Disruption of Potential α-Helix in the G Loop of the Guinea: Pig 5-Hydroxytryptamine2 Receptor Does Not Prevent Receptor Coupling to Phosphoinositide Hydrolysis

Heterogeneity of the 5-hydroxytryptamine2 (5-HT2) receptor across species has been implicated in several pharmacological and physiological studies. Although 5-HT2 receptors in the rat have been linked to increases in phosphoinositide (PI) hydrolysis, little evidence exists to support the association of guinea pig 5-HT2 receptors with PI hydrolysis, the second messenger generally linked with 5-HT2 receptors.
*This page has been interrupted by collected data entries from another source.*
(** [operator==] decides equality of payloads: for payloads whose maps are in order
    and keyed by their tags, as every operation keeps them, it answers true exactly
    when contents, vendor data and extension data are equal. *)
Theorem payload_equality p q (Hp : payload_wf p) (Hq : payload_wf q) :
  SetupPayload_eq p q = true <-> p = q.
Proof.
  destruct Hp as (O1 & O2 & F1 & F2), Hq as (O3 & O4 & F3 & F4).
  unfold SetupPayload_eq, getOptionalVendorData, getOptionalExtensionData.
  rewrite !forallb_result; unfold getAllOptionalVendorData, getAllOptionalExtensionData.
  rewrite <-(andb_assoc (_ && _ && _) _ _), (andb_assoc_2 (PayloadContents_eq _ _)), !andb_true_iff.
  rewrite PayloadContents_eq_spec, <-!andb_true_iff.
  rewrite (maps_equal tag same_info); [|apply same_info_spec|done..| |];
    [rewrite (maps_equal (fun e => tag (info e)) same_extension); [|apply same_extension_spec|done..| |]|..];
    [destruct p, q; simpl; naive_solver|
     eapply Forall_impl; [|eassumption]; simpl; naive_solver..].
Qed.

(** ** The other operations *)

Lemma map_erase_Forall {V} (P : Z * V -> Prop) k m : Forall P m -> Forall P (map_erase k m).
Proof.
  rewrite !list.Forall_forall; intros H e [_ He]%list_elem_of_filter; by apply H.
Qed.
In the present study, we have taken a molecular and biochemical approach to determining whether species differences in brain 5-HT2 receptors exist between rat and guinea pig. First, we isolated partial cortical 5-HT2 receptor cDNA clones that encompassed the third intracellular loop, a receptor area putatively important in receptor-effector coupling. The amino acid sequences deduced from the cDNA clones for rat and guinea pig brain 5-HT2 receptor were 97% homologous. However, the guinea pig 5-HT2 receptor had two tandem substitutions that disrupted a potential alpha helix in the region of the third cytoplasmic loop, which theoretically could alter the intracellular coupling of the guinea pig cortical 5-HT2 receptor. Because of these molecular differences, we examined further the pharmacological activation of the brain 5-HT2 receptor from guinea pig. 5-HT and the 5-HT2 receptor agonist alpha-methyl-5-HT increased PI hydrolysis in guinea pig cortical slices whereas the 5-HT1C receptor agonist 5-methyltryptamine was significantly less potent. In addition, the 5-HT2 receptor antagonists LY53857, ketanserin, and spiperone blocked 5-HT-stimulated PI hydrolysis. These pharmacological data suggested that activation of the 5-HT2 receptor in guinea pig cortical slices was associated with PI hydrolysis. Thus, although areas of the guinea pig brain 5-HT2 receptor that influence receptor-effector coupling were different from the rat, such differences were not critical to receptor-effector coupling because, as in the rat, guinea pig brain 5-HT2 receptors were also coupled to PI hydrolysis.